* WORK ORDER
Of the entries below, return only those lines from the line with "Definition no_close (op" to the line with "Lemma pending_none a", exactly, both included.

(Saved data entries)
==========

Lemma close_refines pe s b pid :
  ipc_wf s -> agrees s b ->
  ipc_wf (ipc_close_owner s pid) /\
  exists b', spec_exec pe b (Close pid) = (b', (0, None)) /\ agrees (ipc_close_owner s pid) b'.
Proof.
  intros Hwf Ha. unfold ipc_close_owner. cbn [spec_exec].
  destruct (valid_pid pid) eqn:Vp; cbn [negb]; [|eauto].
  set (q0 := IpcQueue (messages (queue_at s pid)) 0).
  assert (Hq0 : queue_wf q0).
  { destruct (queue_at_wf s pid Hwf Vp) as (Hl & _ & _). split; [done|]. split; [cbn; unfold IPC_QUEUE_DEPTH; lia|].
    constructor. }
  set (s1 := set_last pid (-1) (set_queue pid q0 s)).
  assert (Hwf1 : ipc_wf s1) by (by apply set_last_wf, set_queue_wf).
  assert (Hq1 : forall p, valid_pid p = true ->
    queue_at (Ipc (map (close_queue pid) (queues s1)) (last_sender s1)) p = close_queue pid (queue_at s1 p)).
  { intros p Hp. unfold queue_at at 1. cbn [queues]. rewrite (nth_indep _ _ (close_queue pid (IpcQueue [] 0))).
    - apply map_nth.
    - destruct Hwf1 as (Hl & _). rewrite length_map, Hl. apply ipc_valid_pid_iff in Hp. unfold IPC_MAX_PROCESSES. lia. }
  split.
  - destruct Hwf1 as (Hl & Hs & Hf). split; [cbn; by rewrite length_map|]. split; [done|].
    cbn [queues]. apply Forall_map. eapply Forall_impl; [exact Hf|]. intros q Hq. by apply close_queue_live.
  - eexists. split; [reflexivity|]. intros p Hp. unfold inbox. rewrite Hq1 by done.
    destruct (close_queue_live pid (queue_at s1 p) (queue_at_wf _ _ Hwf1 Hp)) as [_ ->].
    assert (E : queue_at s1 p = if p =? pid then q0 else queue_at s p).
    { unfold s1. by rewrite <-(queue_at_set s pid q0 p). }
    rewrite E. destruct (p =? pid); [done|]. unfold agrees, inbox in Ha. by rewrite (Ha p Hp).
Qed.

Lemma exec_refines pe s b op s' res :
  ipc_wf s -> agrees s b -> op_ok op -> ipc_exec pe s op = (s', res) ->
  ipc_wf s' /\ exists b', spec_exec pe b op = (b', res) /\ agrees s' b'.
Proof.
  intros Hwf Ha Hok. destruct op as [a t ty d n|r sf tf dn mx|pid]; cbn [ipc_exec op_ok] in *.
  - destruct (ipc_send_typed pe s a t ty d n) as [s1 rc] eqn:E. intros [= <- <-].
    by eapply send_refines.
  - destruct (ipc_receive_typed s r sf tf dn mx) as [[s1 rc] out] eqn:E. intros [= <- <-].
    by eapply receive_refines.
  - intros [= <- <-]. by apply close_refines.
Qed.

(** ** Histories *)

(** Run a list of operations, collecting the results. *)
Fixpoint run (pe : Z -> bool) (s : ipc) (ops : list ipc_op) : ipc * list ipc_result :=
  match ops with
  | [] => (s, [])
  | op :: ops' =>
      let '(s1, r) := ipc_exec pe s op in
      let '(s2, rs) := run pe s1 ops' in (s2, r :: rs)
  end.

Fixpoint spec_run (pe : Z -> bool) (b : boxes) (ops : list ipc_op) : boxes * list ipc_result :=
  match ops with
  | [] => (b, [])
  | op :: ops' =>
      let '(b1, r) := spec_exec pe b op in
      let '(b2, rs) := spec_run pe b1 ops' in (b2, r :: rs)
  end.

Lemma run_refines pe ops : forall s b s' rs,
  ipc_wf s -> agrees s b -> Forall op_ok ops -> run pe s ops = (s', rs) ->
  ipc_wf s' /\ exists b', spec_run pe b ops = (b', rs) /\ agrees s' b'.
Proof.
  induction ops as [|op ops IH]; intros s b s' rs Hwf Ha Hok; cbn [run spec_run].
  { intros [= <- <-]. eauto. }
  apply Forall_cons in Hok as [Hop Hok].
  destruct (ipc_exec pe s op) as [s1 r] eqn:E1. destruct (run pe s1 ops) as [s2 rs2] eqn:E2.
  intros [= <- <-]. destruct (exec_refines _ _ _ _ _ _ Hwf Ha Hop E1) as (Hwf1 & b1 & -> & Ha1).
  destruct (IH _ _ _ _ Hwf1 Ha1 Hok E2) as (Hwf2 & b2 & -> & Ha2). eauto.
Qed.

(** What was sent to, and received by, [r] with sender [a] and type [t], in order:
    the accepted payloads and the delivered ones. *)
Definition sent_in (a r t : Z) (op : ipc_op) (res : ipc_result) : list (list Z) :=
  match op with
  | Send a' r' ty d n =>
      if (a' =? a) && (r' =? r) && (u16 ty =? t) && (0 <? fst res)
      then [take (Z.to_nat n) (default [] d)] else []
  | _ => []
  end.

Definition received_in (a r t : Z) (op : ipc_op) (res : ipc_result) : list (list Z) :=
  match op, snd res with
  | Receive r' _ _ _ _, Some (bytes, a', t') =>
      if (a' =? a) && (r' =? r) && (t' =? t) then [bytes] else []
  | _, _ => []
  end.

Fixpoint history (f : ipc_op -> ipc_result -> list (list Z)) (ops : list ipc_op) (rs : list ipc_result)
  : list (list Z) :=
  match ops, rs with
  | op :: ops', r :: rs' => f op r ++ history f ops' rs'
  | _, _ => []
  end.

(** The messages of a class still queued. *)
Definition pending (a t : Z) (l : list ipc_message) : list (list Z) :=
  map data (filter (fun m => sender m = a /\ mtype m = t) l).

(** The delivered payloads are the sent ones, possibly cut to the receiver's
    buffer. *)
Definition truncates (got sent : list Z) : Prop := exists n, got = take n sent.

Definition no_close (op : ipc_op) : Prop := match op with Close _ => False | _ => True end.

Lemma pending_app a t l1 l2 : pending a t (l1 ++ l2) = pending a t l1 ++ pending a t l2.
Proof. unfold pending. by rewrite filter_app, map_app. Qed.

Lemma pending_one a t m :
  pending a t [m] = if (sender m =? a) && (mtype m =? t) then [data m] else [].
Proof.
  unfold pending. destruct (Z.eqb_spec (sender m) a), (Z.eqb_spec (mtype m) t); cbn [andb].
  - by rewrite filter_cons_True by done.
  - rewrite filter_cons_False by tauto. done.
  - rewrite filter_cons_False by tauto. done.
  - rewrite filter_cons_False by tauto. done.
Qed.

Lemma pending_none a t sf tf l m :
  Forall (fun x => matches sf tf x = false) l -> matches sf tf m = true ->
  sender m = a -> mtype m = t -> pending a t l = [].
Proof.
  intros Hl Hm <- <-. induction Hl as [|x l Hx Hl IH]; [done|].
  change (x :: l) with ([x] ++ l). rewrite pending_app, IH, pending_one, app_nil_r.
  destruct (Z.eqb_spec (sender x) (sender m)) as [E1|]; [|done].
  destruct (Z.eqb_spec (mtype x) (mtype m)) as [E2|]; [|done].
  unfold matches in *. rewrite E1, E2, Hm in Hx. done.
Qed.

==========

* SOLUTION TO THE EXERCISE
Definition no_close (op : ipc_op) : Prop := match op with Close _ => False | _ => True end.

Lemma pending_app a t l1 l2 : pending a t (l1 ++ l2) = pending a t l1 ++ pending a t l2.
Proof. unfold pending. by rewrite filter_app, map_app. Qed.

Lemma pending_one a t m :
  pending a t [m] = if (sender m =? a) && (mtype m =? t) then [data m] else [].
Proof.
  unfold pending. destruct (Z.eqb_spec (sender m) a), (Z.eqb_spec (mtype m) t); cbn [andb].
  - by rewrite filter_cons_True by done.
  - rewrite filter_cons_False by tauto. done.
  - rewrite filter_cons_False by tauto. done.
  - rewrite filter_cons_False by tauto. done.
Qed.

Lemma pending_none a t sf tf l m :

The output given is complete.